(Beginning of Given records)
(* ===== verification/Actions.v ===== *)
(** * Operations with effects

    A method of an object changes the object, makes calls to the outside in order, and returns or throws
    an exception; what it did before it threw stays done. Used by the components that call back the
    application: the content cache, the segment fetcher and the synchronization. *)

From stdpp Require Import base list option.
From S2P Require Import Prelude.

(** A method of an object [S] that makes calls [E]. *)
Definition Act (S E A : Type) : Type := S -> S * list E * result exn A.

#[export] Instance Act_ret S E : MRet (Act S E) := fun _ a s => (s, [], Ok a).
#[export] Instance Act_bind S E : MBind (Act S E) := fun _ _ f m s =>
  let '(s1, calls1, r) := m s in
  match r with
  | Err e => (s1, calls1, Err e)
  | Ok a => let '(s2, calls2, r2) := f a s1 in (s2, calls1 ++ calls2, r2)
  end.

Definition self_get {S E} : Act S E S := fun s => (s, [], Ok s).
Definition self_modify {S E} (f : S -> S) : Act S E unit := fun s => (f s, [], Ok tt).
Definition perform {S E} (e : E) : Act S E unit := fun s => (s, [e], Ok tt).
Definition performs {S E} (es : list E) : Act S E unit := fun s => (s, es, Ok tt).
Definition throw_exn {S E A} (e : exn) : Act S E A := fun s => (s, [], Err e).
Definition returns {S E A} (r : result exn A) : Act S E A := fun s => (s, [], r).

(** [try { m } catch (...) { h }] *)
Definition catch {S E A} (m : Act S E A) (h : exn -> Act S E A) : Act S E A := fun s =>
  let '(s1, calls1, r) := m s in
  match r with
  | Err e => let '(s2, calls2, r2) := h e s1 in (s2, calls1 ++ calls2, r2)
  | Ok a => (s1, calls1, Ok a)
  end.

(** [try { m } catch (const std::exception&) { h }] *)
Definition try_catch {S E A} (m : Act S E A) (h : Act S E A) : Act S E A :=
  catch m (fun e => if is_exception e then h else throw_exn e).

(** A loop over a list. *)
Fixpoint for_each {S E A} (f : A -> Act S E unit) (l : list A) : Act S E unit :=
  match l with
  | [] => mret tt
  | a :: l => _ ← f a; for_each f l
  end.

(** What an operation does to the state, and what it calls. *)
Definition state_of {S E A} (x : S * list E * result exn A) : S := x.1.1.
Definition calls_of {S E A} (x : S * list E * result exn A) : list E := x.1.2.
Definition result_of {S E A} (x : S * list E * result exn A) : result exn A := x.2.

Lemma act_bind_ok {S E A B} (m : Act S E A) (f : A -> Act S E B) s s1 calls a :
  m s = (s1, calls, Ok a) ->
  (m ≫= f) s = let '(s2, calls2, r) := f a s1 in (s2, calls ++ calls2, r).
Proof. intros H. unfold mbind, Act_bind. now rewrite H. Qed.

Lemma act_bind_silent {S E A B} (m : Act S E A) (f : A -> Act S E B) s s1 a :
  m s = (s1, [], Ok a) -> (m ≫= f) s = f a s1.
Proof. intros H. rewrite (act_bind_ok _ _ _ _ _ _ H). now destruct (f a s1) as [[s2 c2] r]. Qed.

Lemma act_get_bind {S E B} (f : S -> Act S E B) s : (self_get ≫= f) s = f s s.
Proof. unfold mbind, Act_bind, self_get. now destruct (f s s) as [[s2 c2] r]. Qed.

Lemma act_returns_bind {S E A B} (a : A) (f : A -> Act S E B) s : (returns (Ok a) ≫= f) s = f a s.
Proof. unfold mbind, Act_bind, returns. now destruct (f a s) as [[s2 c2] r]. Qed.

Lemma act_modify_bind {S E B} g (f : unit -> Act S E B) s : (self_modify g ≫= f) s = f tt (g s).
Proof. unfold mbind, Act_bind, self_modify. now destruct (f tt (g s)) as [[s2 c2] r]. Qed.

Lemma act_ret_bind {S E A B} (a : A) (f : A -> Act S E B) s : (mret a ≫= f) s = f a s.
Proof. unfold mbind, Act_bind, mret, Act_ret. now destruct (f a s) as [[s2 c2] r]. Qed.

Lemma act_result_bind {S E A B} (m : Act S E A) (f : A -> Act S E B) s b :
  result_of ((m ≫= f) s) = Ok b ->
  exists a, result_of (m s) = Ok a /\ state_of ((m ≫= f) s) = state_of (f a (state_of (m s))) /\ result_of (f a (state_of (m s))) = Ok b.
Proof.
  unfold result_of, state_of, mbind, Act_bind. destruct (m s) as [[s1 c1] [a | e]]; cbn; [| easy].
  destruct (f a s1) as [[s2 c2] r] eqn:Ef. cbn. intros ->. exists a. now rewrite Ef.
Qed.

(** *** Invariants of the state *)

(** [m] keeps the invariant, also when it throws. *)
Definition keeps {S E A} (I : S -> Prop) (m : Act S E A) : Prop := forall s, I s -> I (state_of (m s)).

Create HintDb keeps.

Section Keeps.
Context {S E : Type} (I : S -> Prop).

Lemma keeps_ret {A} (a : A) : keeps (E := E) I (mret a).
Proof. now intros s Hs. Qed.

Lemma keeps_bind {A B} (m : Act S E A) (f : A -> Act S E B) :
  keeps I m -> (forall a, keeps I (f a)) -> keeps I (m ≫= f).
Proof.
  intros Hm Hf s Hs. specialize (Hm s Hs). unfold state_of, mbind, Act_bind in *.
  destruct (m s) as [[s1 c1] [a | e]]; cbn in *; [| exact Hm].
  specialize (Hf a s1 Hm). unfold state_of in Hf. now destruct (f a s1) as [[s2 c2] r].
Qed.

Lemma keeps_get_bind {B} (f : S -> Act S E B) :
  (forall s, I s -> I (state_of (f s s))) -> keeps I (self_get ≫= f).
Proof.
  intros Hf s Hs. specialize (Hf s Hs). unfold state_of, mbind, Act_bind, self_get in *.
  now destruct (f s s) as [[s2 c2] r].
Qed.

Lemma keeps_get {B} (f : S -> Act S E B) :
  (forall s, I s -> keeps I (f s)) -> keeps I (self_get ≫= f).
Proof. intros Hf. apply keeps_get_bind. intros s Hs. now apply Hf. Qed.

Lemma keeps_modify (f : S -> S) : (forall s, I s -> I (f s)) -> keeps (E := E) I (self_modify f).
Proof. intros Hf s Hs. exact (Hf s Hs). Qed.

Lemma keeps_perform (e : E) : keeps I (perform e).
Proof. now intros s Hs. Qed.

Lemma keeps_performs (es : list E) : keeps I (performs es).
Proof. now intros s Hs. Qed.

Lemma keeps_returns {A} (r : result exn A) : keeps (E := E) I (returns r).
Proof. now intros s Hs. Qed.

Lemma keeps_throw {A} e : keeps (E := E) (A := A) I (throw_exn e).
Proof. now intros s Hs. Qed.

Lemma keeps_catch {A} (m : Act S E A) h : keeps I m -> (forall e, keeps I (h e)) -> keeps I (catch m h).
Proof.
  intros Hm Hh s Hs. specialize (Hm s Hs). unfold state_of, catch in *.
  destruct (m s) as [[s1 c1] [a | e]]; cbn in *; [exact Hm |].
  specialize (Hh e s1 Hm). unfold state_of in Hh. now destruct (h e s1) as [[s2 c2] r].
Qed.

Lemma keeps_for_each {A} (f : A -> Act S E unit) l : (forall a, keeps I (f a)) -> keeps I (for_each f l).
Proof.
  intros Hf. induction l as [| a l IH]; [now intros s Hs |]. cbn. now apply keeps_bind.
Qed.
End Keeps.

#[export] Hint Resolve keeps_ret keeps_bind keeps_perform keeps_performs keeps_returns keeps_throw
  keeps_catch keeps_for_each : keeps.

(** A method whose change is written out keeps what its result keeps. *)
Ltac keeps_step :=
  lazymatch goal with
  | |- keeps _ (mret _) => apply keeps_ret
  | |- keeps _ (self_modify _) => apply keeps_modify
  | |- keeps _ (perform _) => apply keeps_perform
  | |- keeps _ (performs _) => apply keeps_performs
  | |- keeps _ (returns _) => apply keeps_returns
  | |- keeps _ (throw_exn _) => apply keeps_throw
  | |- keeps _ (catch _ _) => apply keeps_catch; [| intros]
  | |- keeps _ (for_each _ _) => apply keeps_for_each; intros
  | |- keeps _ (_ ≫= _) => apply keeps_bind; [| intros]
  end.

(** *** What an operation does *)

(** [m] returns from [s], and what it gives, what it calls and what it leaves satisfy [Q]. *)
Definition Does {S E A} (m : Act S E A) (s : S) (Q : S -> list E -> A -> Prop) : Prop :=
  exists s' calls a, m s = (s', calls, Ok a) /\ Q s' calls a.

Section Does.
Context {S E : Type}.
Implicit Types s : S.

Lemma does_weaken {A} (m : Act S E A) s (Q Q' : S -> list E -> A -> Prop) :
  Does m s Q -> (forall s' calls a, Q s' calls a -> Q' s' calls a) -> Does m s Q'.
Proof. intros (s' & calls & a & Hm & HQ) H. exists s', calls, a. auto. Qed.

Lemma does_ret {A} (a : A) s (Q : S -> list E -> A -> Prop) : Q s [] a -> Does (mret a) s Q.
Proof. intros H. now exists s, [], a. Qed.

Lemma does_perform (e : E) s (Q : S -> list E -> unit -> Prop) : Q s [e] tt -> Does (perform e) s Q.
Proof. intros H. now exists s, [e], tt. Qed.

Lemma does_modify (f : S -> S) s (Q : S -> list E -> unit -> Prop) : Q (f s) [] tt -> Does (self_modify f) s Q.
Proof. intros H. now exists (f s), [], tt. Qed.

Lemma does_bind {A B} (m : Act S E A) (f : A -> Act S E B) s Q :
  Does m s (fun s1 calls a => Does (f a) s1 (fun s2 calls2 b => Q s2 (calls ++ calls2) b)) -> Does (m ≫= f) s Q.
Proof.
  intros (s1 & calls & a & Hm & s2 & calls2 & b & Hf & HQ). exists s2, (calls ++ calls2), b. split; [| exact HQ].
  rewrite (act_bind_ok _ _ _ _ _ _ Hm). now rewrite Hf.
Qed.

Lemma does_get_bind {B} (f : S -> Act S E B) s Q : Does (f s) s Q -> Does (self_get ≫= f) s Q.
Proof. intros H. unfold Does. now rewrite act_get_bind. Qed.

Lemma does_modify_bind {B} g (f : unit -> Act S E B) s Q : Does (f tt) (g s) Q -> Does (self_modify g ≫= f) s Q.
Proof. intros H. unfold Does. now rewrite act_modify_bind. Qed.

Lemma does_returns_bind {A B} (a : A) (f : A -> Act S E B) s Q : Does (f a) s Q -> Does (returns (Ok a) ≫= f) s Q.
Proof. intros H. unfold Does. now rewrite act_returns_bind. Qed.

Lemma does_ret_bind {A B} (a : A) (f : A -> Act S E B) s Q : Does (f a) s Q -> Does (mret a ≫= f) s Q.
Proof. intros H. unfold Does. now rewrite act_ret_bind. Qed.

Lemma does_try {A} (m : Act S E A) h s Q : Does m s Q -> Does (try_catch m h) s Q.
Proof. intros (s' & calls & a & Hm & HQ). exists s', calls, a. split; [| exact HQ]. unfold try_catch, catch. now rewrite Hm. Qed.
End Does.

#[export] Hint Resolve does_ret does_perform does_modify : does.

(** The operations that are written out. *)
Ltac does_step :=
  cbv beta;
  lazymatch goal with
  | |- Does (self_get ≫= _) _ _ => apply does_get_bind
  | |- Does (self_modify _ ≫= _) _ _ => apply does_modify_bind
  | |- Does (returns (Ok _) ≫= _) _ _ => apply does_returns_bind
  | |- Does (returns (mret _) ≫= _) _ _ => apply does_returns_bind
  | |- Does (mret _ ≫= _) _ _ => apply does_ret_bind
  | |- Does (_ ≫= _) _ _ => apply does_bind
  | |- Does (mret _) _ _ => apply does_ret
  | |- Does (perform _) _ _ => apply does_perform
  | |- Does (self_modify _) _ _ => apply does_modify
  | |- Does (try_catch _ _) _ _ => apply does_try
  end.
(End of Given records)
Please print the records above exactly from their first line. End with the line containing "(** A loop over a list. *)", and include it.

(* ===== verification/Actions.v ===== *)
(** * Operations with effects

    A method of an object changes the object, makes calls to the outside in order, and returns or throws
    an exception; what it did before it threw stays done. Used by the components that call back the
    application: the content cache, the segment fetcher and the synchronization. *)

From stdpp Require Import base list option.
From S2P Require Import Prelude.

(** A method of an object [S] that makes calls [E]. *)
Definition Act (S E A : Type) : Type := S -> S * list E * result exn A.

#[export] Instance Act_ret S E : MRet (Act S E) := fun _ a s => (s, [], Ok a).
#[export] Instance Act_bind S E : MBind (Act S E) := fun _ _ f m s =>
  let '(s1, calls1, r) := m s in
  match r with
  | Err e => (s1, calls1, Err e)
  | Ok a => let '(s2, calls2, r2) := f a s1 in (s2, calls1 ++ calls2, r2)
  end.

Definition self_get {S E} : Act S E S := fun s => (s, [], Ok s).
Definition self_modify {S E} (f : S -> S) : Act S E unit := fun s => (f s, [], Ok tt).
Definition perform {S E} (e : E) : Act S E unit := fun s => (s, [e], Ok tt).
Definition performs {S E} (es : list E) : Act S E unit := fun s => (s, es, Ok tt).
Definition throw_exn {S E A} (e : exn) : Act S E A := fun s => (s, [], Err e).
Definition returns {S E A} (r : result exn A) : Act S E A := fun s => (s, [], r).

(** [try { m } catch (...) { h }] *)
Definition catch {S E A} (m : Act S E A) (h : exn -> Act S E A) : Act S E A := fun s =>
  let '(s1, calls1, r) := m s in
  match r with
  | Err e => let '(s2, calls2, r2) := h e s1 in (s2, calls1 ++ calls2, r2)
  | Ok a => (s1, calls1, Ok a)
  end.

(** [try { m } catch (const std::exception&) { h }] *)
Definition try_catch {S E A} (m : Act S E A) (h : Act S E A) : Act S E A :=
  catch m (fun e => if is_exception e then h else throw_exn e).

(** A loop over a list. *)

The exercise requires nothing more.